The ammonical odours of fresh samples are lost during frozen-storage possibly due to its
hydrolysis. Myofibrillar protein contributes the major fraction of total protein (45.62 %).
With frozen storage and cooking, the extractability of myofibrillar proteins showed
significant decrease possibly due to aggregation and gelatinization, respectively. Collagen
content was higher (13.69 %) that was in accordance with the earlier findings [31]. More than
80 % of the total collagen were solubilised by enzyme pepsin and collected as pepsin soluble
collagen. PSC showed similar trend in both fresh and frozen-stored samples. Cooking result
in the shrinkage of collagen due to the breakdown of hydrogen bonds in the protein and could
be the reason.
Frozen storage reduced protein extractability possibly modifying the proteins by oxidation.
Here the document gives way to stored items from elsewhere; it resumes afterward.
(** A non-negative integer value (what the table's token columns hold). *)
Definition nonNegativeInteger (v : option number) : bool :=
  match v with
  | Some (Finite q) => (Qnum q mod Zpos (Qden q) =? 0)%Z && (0 <=? Qnum q)%Z
  | _ => false
  end.

(** Values stored under a key of [Record<string, unknown>]; a key may be
    present with the value [undefined]. *)
Inductive jsvalue : Type :=
| JUndefined
| JNull
| JBool (b : bool)
| JNumber (n : number)
| JString (s : string).

Abbreviation object := (gmap string jsvalue).

(** [{ ...a, ...b }] on optional objects: spreading [undefined] adds no key,
    keys of [b] win. *)
Definition spread (a b : option object) : object :=
  default ∅ b ∪ default ∅ a.

(** [s.includes(sub)] *)
Definition includes (s sub : string) : bool :=
  match index 0 sub s with
  | Some _ => true
  | None => false
  end.

(** [Config] of codec-core, as far as these services use it:
    [getSessionId()], [getModel()], and what [getQwenUserEmail(config)]
    resolves to ([None] when it resolves to [null] or throws). *)
Record Config : Type := {
  getSessionId : string;
  getModel : string;
  getQwenUserEmail : option string
}.

(** What the synchronous run of an async function ends in: a returned value
    (the promise fulfils), an exception (it rejects), or an [await] on a
    promise that is still pending. *)
Inductive progress (A S : Type) : Type :=
| Returned (a : A)
| Threw
| Awaiting (at_ : S).
Arguments Returned {A S} a.
Arguments Threw {A S}.
Arguments Awaiting {A S} at_.

(** ** privacyService.ts *)
Module PrivacyService.

Record PrivacySettings : Type := {
  supabaseTrackingEnabled : bool;
  dataRetentionDays : Z;
  trackPrompts : bool;
  trackTokens : bool;
  trackMetadata : bool;
  consentGiven : bool;
  consentDate : option string;
  lastPromptDate : option string
}.

Definition DEFAULT_PRIVACY_SETTINGS : PrivacySettings := {|
  supabaseTrackingEnabled := false;
  dataRetentionDays := 90;
  trackPrompts := true;
  trackTokens := true;
  trackMetadata := true;
  consentGiven := false;
  consentDate := None;
  lastPromptDate := None
|}.

(** The service: its [settings] and the content of [~/.qwen/privacy.json] as
    last written by [saveSettings]. *)
Record t : Type := {
  settings : PrivacySettings;
  saved : option PrivacySettings
}.

Definition saveSettings (p : t) : t :=
  {| settings := settings p; saved := Some (settings p) |}.

Definition isTrackingEnabled (p : t) : bool :=
  supabaseTrackingEnabled (settings p) && consentGiven (settings p).

Definition shouldTrackPrompts (p : t) : bool :=
  isTrackingEnabled p && trackPrompts (settings p).

Definition shouldTrackTokens (p : t) : bool :=
  isTrackingEnabled p && trackTokens (settings p).

Definition shouldTrackMetadata (p : t) : bool :=
  isTrackingEnabled p && trackMetadata (settings p).

Definition updateLastPromptDate (now : string) (p : t) : t :=
  let s := settings p in
  saveSettings
    {| settings :=
         {| supabaseTrackingEnabled := supabaseTrackingEnabled s;
            dataRetentionDays := dataRetentionDays s;
            trackPrompts := trackPrompts s;
            trackTokens := trackTokens s;
            trackMetadata := trackMetadata s;
            consentGiven := consentGiven s;
            consentDate := consentDate s;
            lastPromptDate := Some now |};
       saved := saved p |}.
The aggregation/ denaturation of proteins were more severe during frozen storage. Protein
denaturation induced during cooking lead to the loss of hydration property and possibly
contributing to the cooking loss. Association-dissociation-denaturation of proteins during
frozen storage and subsequent cooking is the main contributing factor for the reduced
extractability of protein fractions in the shark muscle tissue. Weakening of fibrous linkages in
muscle structure during initial stages of processing could also contribute to the reduced
extractability of protein fractions [32]. Gelation, emulsification, water binding and lipid
binding specify the conformational status of protein system. SDS-PAGE indicates the
disintegration and conformational changes in protein molecules during frozen storage and
cooking (Fig. 2). SP included protein bands ranging between 40 to 60 kD and might include
myoalbumin, globulins and enzymes. The band between 29 and 43 kD could be
glyceraldehyde-3-phosphate dehydrogenase. Presence of additional bands with frozen-storage
(65 C) and cooking could be due to the disintegration and conformational changes in this
fraction. Low molecular weight enzymes are probably lost with frozen storage. Sarcoplasmic
proteins contribute to thermal gelation of structural proteins, thereby, affecting the textural
characteristics of the muscle tissue [33]. MY showed myosin (200 kD), -actinin (105 kD)
and thick fused band at 29 kD that could be overlapped actin, tropomyosin and troponin [34].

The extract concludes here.